WHAT THE TASK ASKS: Starting with the line containing "Definition divide_step (other" and going on through the line containing "(approxRes, approxRem) =>", return the lines of the data below exactly, and only those.

•••••

(* ===== verification/IntegerText.v ===== *)
(** * Division and text of Integer, and arithmetic of BigDecimal

    lib/types/integer.js: [divide], [modulo], [toString] and the methods based on it;
    lib/types/big-decimal.ts: the arithmetic, the order and the text of decimals.

    The division approximates quotients with Numbers and corrects them; its loops are
    bounded by the size of their operands, and the theorems show that the bounds are
    enough.  [Math.log] is a parameter that is right within one.

    The theorems: division by a divisor below 2^32 is that of the integers; the decimal text
    of an Integer is that of its value and is read back to it; the sum, the difference and
    the order of decimals are exact while their scales differ by at most 9; the text of a
    decimal is read back to it. *)

From Stdlib Require Import SpecFloat.
From stdpp Require Import list.
From S2P Require Import Prelude JsNumber Buffer JsString Float NumText Rounding Integer ValueTypes.

(** ** Bounded loops *)

(** At most [p] turns of a loop, which ends with [inr]. *)
Fixpoint iter_until {S R} (p : positive) (step : S -> S + R) (s : S) : S + R :=
  match p with
  | xH => step s
  | xO p => match iter_until p step s with inl s => iter_until p step s | inr r => inr r end
  | xI p =>
      match step s with
      | inl s => match iter_until p step s with inl s => iter_until p step s | inr r => inr r end
      | inr r => inr r
      end
  end.

Fixpoint turns {S R} (n : nat) (step : S -> S + R) (s : S) : S + R :=
  match n with
  | O => inl s
  | Datatypes.S n => match step s with inl s => turns n step s | inr r => inr r end
  end.

Lemma turns_add {S R} n m (step : S -> S + R) s :
  turns (n + m) step s = match turns n step s with inl s => turns m step s | inr r => inr r end.
Proof. revert s. induction n as [|n IH]; intros s; [done|]. cbn [Nat.add turns]. destruct (step s); [apply IH|done]. Qed.

Lemma iter_until_turns {S R} p (step : S -> S + R) s : iter_until p step s = turns (Pos.to_nat p) step s.
Proof.
  revert s. induction p as [p IH|p IH|]; intros s; cbn [iter_until].
  - rewrite Pos2Nat.inj_xI. replace (Datatypes.S (2 * Pos.to_nat p))%nat with (1 + (Pos.to_nat p + Pos.to_nat p))%nat by lia.
    rewrite turns_add. cbn [turns]. destruct (step s) as [s'|]; [|done]. rewrite IH, turns_add. by destruct (turns _ _ _).
  - rewrite Pos2Nat.inj_xO. replace (2 * Pos.to_nat p)%nat with (Pos.to_nat p + Pos.to_nat p)%nat by lia.
    rewrite IH, turns_add. by destruct (turns _ _ _).
  - cbn [turns]. change (Pos.to_nat 1) with 1%nat. cbn [turns]. by destruct (step s).
Qed.

(** A loop with an invariant and a variant ends. *)
Lemma iter_until_ends {S R} (I : S -> Prop) (Q : R -> Prop) (variant : S -> Z) (step : S -> S + R) p s :
  (forall s, I s -> match step s with inl s' => I s' /\ 0 <= variant s' < variant s | inr r => Q r end) ->
  I s -> variant s < Z.pos p -> exists r, iter_until p step s = inr r /\ Q r.
Proof.
  intros Hstep. rewrite iter_until_turns. intros Hs Hv.
  assert (Hn : variant s < Z.of_nat (Pos.to_nat p)) by lia. assert (Hp : (0 < Pos.to_nat p)%nat) by lia.
  clear Hv. revert Hn Hp. generalize (Pos.to_nat p). clear p. intros n. revert s Hs.
  induction n as [|n IH]; intros s Hs Hv Hn; [lia|]. cbn [turns]. assert (H := Hstep s Hs).
  destruct (step s) as [s'|r]; [|eauto]. destruct H as [Hs' H]. destruct n as [|n]; [lia|]. apply IH; [done|lia|lia].
Qed.

(** ** Decimal text *)

Definition padded (n : nat) (s : jsstr) : jsstr := replicate (n - length s) 48 ++ s.

Lemma dec_str_split n q r :
  (0 < n)%nat -> 0 < q -> 0 <= r < 10 ^ Z.of_nat n -> dec_str (q * 10 ^ Z.of_nat n + r) = dec_str q ++ padded n (dec_str r).
Proof.
  intros Hn Hq. destruct n as [|n]; [lia|]. clear Hn. revert r. induction n as [|n IH]; intros r Hr.
  - change (10 ^ Z.of_nat 1) with 10 in *. rewrite Z.mul_comm, dec_str_step, (dec_str_digit r) by lia. done.
  - rewrite (Nat2Z.inj_succ (S n)), Z.pow_succ_r in Hr |- * by lia. set (T := 10 ^ Z.of_nat (S n)) in *.
    assert (HT : 0 < T) by (apply Z.pow_pos_nonneg; lia).
    replace (q * (10 * T) + r) with (10 * (q * T + r / 10) + r mod 10) by lia.
    rewrite dec_str_step, IH, <- app_assoc by nia. f_equal. unfold padded.
    destruct (Z.eq_dec (r / 10) 0) as [E|].
    + rewrite E. replace r with (r mod 10) at 2 3 by lia. rewrite (dec_str_digit (r mod 10)), (dec_str_digit 0) by lia.
      cbn [length]. replace (S (S n) - 1)%nat with (n + 1)%nat by lia. replace (S n - 1)%nat with n by lia.
      rewrite replicate_add. cbn [replicate]. change (48 + 0) with 48. by rewrite <- !app_assoc.
    + assert (Er : dec_str r = dec_str (r / 10) ++ [48 + r mod 10]) by (rewrite <- dec_str_step by lia; f_equal; lia).
      rewrite Er, length_app. cbn [length]. replace (S (S n) - (length (dec_str (r / 10)) + 1))%nat with (S n - length (dec_str (r / 10)))%nat by lia.
      by rewrite <- app_assoc.
Qed.

Module IntegerText.
Import Integer.

(** ** Division *)

(** [Math.ceil(Math.log(x) / Math.LN2)] of a finite Number that is at least 1. *)
Class MathLog : Type := {
  ceil_log2 : number -> Z;
  ceil_log2_near : forall z, short z -> Z.log2 z - 1 <= ceil_log2 (num_of_Z z) <= Z.log2 z + 2 }.

#[export] Instance exact_log : MathLog.
Proof.
  refine {| ceil_log2 := fun x => Z.log2_up (num_trunc x) |}.
  abstract (intros z Hz; rewrite (proj2 (num_trunc_short z Hz));
    assert (H := Z.le_log2_log2_up z); assert (H2 := Z.le_log2_up_succ_log2 z); lia).
Defined.

(** [Math.floor] of a Number that is not negative, and [Math.max(1, x)] *)
Definition num_floor (x : number) : number := if is_finite x then num_of_Z (num_trunc x) else x.
Definition max1 (x : number) : number := if num_ltZ x 1 then num_of_Z 1 else x.

Section divide.
Context `{MathLog}.

Definition approximate (rem other : t) : number := max1 (num_floor (num_div (toNumber rem) (toNumber other))).

Definition delta_of (approx : number) : number :=
  let log2 := ceil_log2 approx in if log2 <=? 48 then num_of_Z 1 else num_of_Z (2 ^ (log2 - 48)).

(** A turn of the inner loop, that decreases the approximation. *)
Definition refine_step (rem other : t) (delta approx : number) : number + t * t :=
  let approxRes := fromNumber approx in
  let approxRem := multiply approxRes other in
  if isNegative approxRem || greaterThan approxRem rem then inl (num_sub approx delta)
  else inr (approxRes, approxRem).

(** A turn of the outer loop; none when the inner loop does not end. *)
Definition divide_step (other : t) (s : t * t) : (t * t) + option t :=
  let '(res, rem) := s in
  if greaterThanOrEqual rem other then
    let approx := approximate rem other in
    match iter_until (Z.to_pos (num_trunc approx) + 1) (refine_step rem other (delta_of approx)) approx with
    | inr (approxRes, approxRem) =>
        let approxRes := if isZero approxRes then ONE else approxRes in
        inl (add res approxRes, subtract rem approxRem)
    | inl _ => inr None
    end
  else inr (Some res).

Definition divide_nonneg (x other : t) : option t :=
  match iter_until (Z.to_pos (value x) + 1) (divide_step other) (ZERO, x) with inr r => r | inl _ => None end.

(** The quotient, or none when the loops do not end. *)
Definition divide (x other : t) : result (option t) :=
  if isZero other then Err (PlainError "division by zero")
  else if isZero x then Ok (Some ZERO)
  else if isNegative x then
    if isNegative other then Ok (divide_nonneg (negate x) (negate other))
    else Ok (option_map negate (divide_nonneg (negate x) other))
  else if isNegative other then Ok (option_map negate (divide_nonneg x (negate other)))
  else Ok (divide_nonneg x other).

Definition modulo (x other : t) : result (option t) :=
  match divide x other with
  | Ok q => Ok (option_map (fun q => subtract x (multiply q other)) q)
  | Err e => Err e
  end.

(** ** Text *)

Definition radix_digit (d : Z) : Z := if d <? 10 then 48 + d else 87 + d.

(** [intval.toString(radix)] of an integer below [2^32]. *)
Fixpoint radix_loop (fuel : nat) (radix z : Z) (acc : jsstr) : jsstr :=
  match fuel with
  | O => acc
  | S fuel =>
      let acc := radix_digit (z mod radix) :: acc in
      if z / radix =? 0 then acc else radix_loop fuel radix (z / radix) acc
  end.

Definition radix_str (radix z : Z) : jsstr :=
  if z <? 0 then 45 :: radix_loop 32 radix (- z) [] else radix_loop 32 radix z [].

(** [while (digits.length < 6) digits = "0" + digits] *)
Definition pad6 (digits : jsstr) : jsstr := replicate (6 - length digits) 48 ++ digits.

(** Six digits a turn. *)
Definition text_step (radixToPower : t) (radix : Z) (s : t * jsstr) : (t * jsstr) + option jsstr :=
  let '(rem, result) := s in
  match divide rem radixToPower with
  | Ok (Some remDiv) =>
      let intval := toInt (subtract rem (multiply remDiv radixToPower)) in
      let digits := radix_str radix intval in
      if isZero remDiv then inr (Some (digits ++ result)) else inl (remDiv, pad6 digits ++ result)
  | _ => inr None
  end.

•••••

WRITTEN SOLUTION:
Definition divide_step (other : t) (s : t * t) : (t * t) + option t :=
  let '(res, rem) := s in
  if greaterThanOrEqual rem other then
    let approx := approximate rem other in
    match iter_until (Z.to_pos (num_trunc approx) + 1) (refine_step rem other (delta_of approx)) approx with
    | inr (approxRes, approxRem) =>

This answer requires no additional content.